Strategic Sustainability Uses of Life-Cycle Analysis

This article discusses the use of the sustainability Life Cycle Assessment (LCA), which is quite relevant for BioPharma cold chain distribution, as single use passive systems have a meaningful sustainability impact in the context of the BioPharma supply chain.
Gaining a holistic view of product life cycles offers potential for innovation.
In the last 20 years, life-cycle assessment (LCA) has grown from the academic exercise I learned as a grad student to an accepted decision making tool for sustainability management. A large number of companies, from Apple to Unilever, employ LCAs in their sustainability work, often at substantial expense. LCAs are data intensive, requiring a team of diverse professionals working collaboratively across organizational functions.
Given the effort and cost involved, what are the strategic benefits of LCA — and should you be employing them?

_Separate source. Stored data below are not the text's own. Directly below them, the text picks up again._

(** X27 -- the last ten records.
    [saveGameRecords] builds the record of the finished game from the
    player name, the date, the score and the catch counts.  When what is
    stored parses to an array, or nothing readable is stored, it appends the
    record and keeps the last ten entries, the new one last and the older
    ones in their order, so that the oldest are dropped once more than nine
    were stored; when writing fails the stored content is left as it was.
    When what is stored parses to something that is not an array, the call
    throws before it writes, whether or not writing would succeed. *)
Theorem saveGameRecords_keeps_last_ten (playerName date : string)
    (stored : Game.Stored) (g : Game.t) :
  let record := Game.record playerName date g in
  let old := match stored with Game.Parsed entries => entries | _ => [] end in
  let kept := drop (length old - 9) old ++ [Game.New record] in
  Game.GameRecord.playerName record = playerName /\
  Game.GameRecord.date record = date /\
  Game.GameRecord.score record = Game.score g /\
  Game.GameRecord.butterflyCounts record = Game.butterflyCounts g /\
  (forall setItemOk : bool,
      Game.saveGameRecords playerName date setItemOk Game.NotAnArray g = None) /\
  (stored <> Game.NotAnArray ->
   Game.saveGameRecords playerName date true stored g = Some (Game.Parsed kept) /\
   Game.saveGameRecords playerName date false stored g = Some stored) /\
  length kept = Nat.min (S (length old)) 10 /\
  ((length old <= 9)%nat -> kept = old ++ [Game.New record]).
Proof.
  intros record old kept.
  repeat match goal with |- _ /\ _ => split end; try reflexivity.
  - intros Harr.
    assert (Hp : match stored with
                 | Game.Parsed entries => Some entries
                 | Game.NotAnArray => None
                 | Game.Absent | Game.Unparsable => Some []
                 end = Some old) by (now destruct stored).
    unfold Game.saveGameRecords. cbv zeta. rewrite Hp. fold record.
    split; [| reflexivity].
    f_equal. f_equal. rewrite length_app. cbn [length]. subst kept.
    destruct (bool_decide_reflect (length old + 1 > 10)%nat) as [Hgt | Hle].
    + rewrite drop_app_le by lia. f_equal. f_equal. lia.
    + replace (length old - 9)%nat with 0%nat by lia. reflexivity.
  - subst kept. rewrite length_app, length_drop. cbn [length]. lia.
  - intros Hle. subst kept. replace (length old - 9)%nat with 0%nat by lia. reflexivity.
Qed.

(** X28 -- the saved total matches the summary.
    The total a finished session saves is the total its summary screen
    shows.  In every state of a session of a game whose counters are kept
    for the levels 1 to 10 only, the record [saveGameRecords] builds holds
    the session's score and, as [totalCaught], the sum over all the
    counters, which is the number the summary screen adds up level by
    level; and that record is the last entry of what the call writes,
    unless what is stored is not an array, when the call throws. *)
Theorem saved_total_matches_summary (g0 : Game.t) (events : list Game.Event)
    (playerName date : string) (stored : Game.Stored) :
  Game.maxLevel g0 = 10%Z ->
  Game.validTimers g0 ->
  (forall k, is_Some (Game.butterflyCounts g0 !! k) -> (1 <= k <= 10)%Z) ->
  let s := run events (Game.start g0) in
  let record := Game.record playerName date s in
  Game.GameRecord.score record = Game.score s /\
  Game.GameRecord.totalCaught record = Game.Num (Game.totalCaught s) /\
  (0 <= Game.totalCaught s)%Z /\
  (stored <> Game.NotAnArray ->
   exists older,
     Game.saveGameRecords playerName date true stored s =
     Some (Game.Parsed (older ++ [Game.New record]))) /\
  (stored = Game.NotAnArray ->
   Game.saveGameRecords playerName date true stored s = None).
Proof.
  intros Hml Hvt Hkeys s record.
  destruct (tally_start g0 Hml Hvt) as (W0 & S0 & N0 & _).
  assert (K0 : forall k, is_Some (Game.butterflyCounts (Game.start g0) !! k) ->
                         (1 <= k <= 10)%Z).
  { cbn -[Game.resetCounts]. rewrite Hml. apply resetCounts_keys. exact Hkeys. }
  pose proof (keys_run events _ W0 S0 N0 K0) as K.
  destruct (tally_run random events _ W0 S0 N0) as (W & _ & N & _ & _).
  fold s in K, W, N. clearbody s.
  destruct W as (Hm & _ & Hcnt & _ & _).
  assert (Hnum : forall k c, Game.butterflyCounts s !! k = Some c -> exists z, c = Game.Num z).
  { intros k c Hk. assert (is_Some (Game.butterflyCounts s !! k)) as Hs by eauto.
    apply K in Hs. destruct (Hcnt k Hs) as [z Hz]. rewrite Hz in Hk. injection Hk as <-.
    now exists z. }
  pose proof (values_sum 10 (Game.butterflyCounts s) K Hnum) as Hsum.
  split; [reflexivity |]. split; [| split; [| split]].
  - subst record. cbn [Game.record Game.GameRecord.totalCaught]. rewrite Hsum.
    unfold Game.totalCaught. rewrite Hm. reflexivity.
  - unfold Game.totalCaught. rewrite Hm.
    apply for_range_sum_bounds. intros j Hj.
    destruct (Hcnt j ltac:(lia)) as [z Hz]. rewrite Hz. apply (N j z Hz). lia.
  - intros Harr. now apply saveGameRecords_shape.
  - intros ->. reflexivity.
Qed.
End RecordFacts.

(** * Examples on a concrete page *)

Local Open Scope R_scope.

Lemma sample_loaded :
  Game.maxLevel Sample.loaded = 10%Z /\
  Game.butterflyImages Sample.loaded = [1; 2; 3; 4; 5; 6; 7; 8; 9; 10]%nat /\
  Game.timers Sample.loaded = [] /\
  Game.showingNameInput Sample.loaded = false /\
  Game.showingSummaryScreen Sample.loaded = false /\
  Game.lastTimestamp Sample.loaded = 0 /\
  Game.canvas Sample.loaded = Sample.canvas /\
  Game.player Sample.loaded = Player.new Sample.canvas.
Proof. now repeat split. Qed.

(** A click on the centre of a butterfly is within its catch range. *)
Lemma isCaught_at_centre (pl : Player.t) (b : Butterfly.t) :
  0 <= Butterfly.catchRadius b + Player.netRadius pl ->
  Butterfly.isCaught pl (Sample.centreX b) (Sample.centreY b) b = true.
Proof.
  intros Hr. unfold Butterfly.isCaught, Utils.distance, Sample.centreX, Sample.centreY.
  apply bool_decide_eq_true.
  replace ((Butterfly.x b + Butterfly.width b / 2 - (Butterfly.x b + Butterfly.width b / 2)) *
           (Butterfly.x b + Butterfly.width b / 2 - (Butterfly.x b + Butterfly.width b / 2)) +
           (Butterfly.y b + Butterfly.height b / 2 - (Butterfly.y b + Butterfly.height b / 2)) *
           (Butterfly.y b + Butterfly.height b / 2 - (Butterfly.y b + Butterfly.height b / 2)))
    with 0 by lra.
  now rewrite sqrt_0.
Qed.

At its roots, LCA is a method to quantify total sustainability impacts — like resource use and environmental damage — over the entire life of a product, from “cradle to grave,” as they say. While there is informational value in the basic exercise, the real utility of LCA is comparison — that is, comparing one product’s sustainability impacts with another’s. These comparisons can be made with existing products, or they can be made with future innovations still on the drawing board. Thus, there is a “now” and a “next” of LCA use.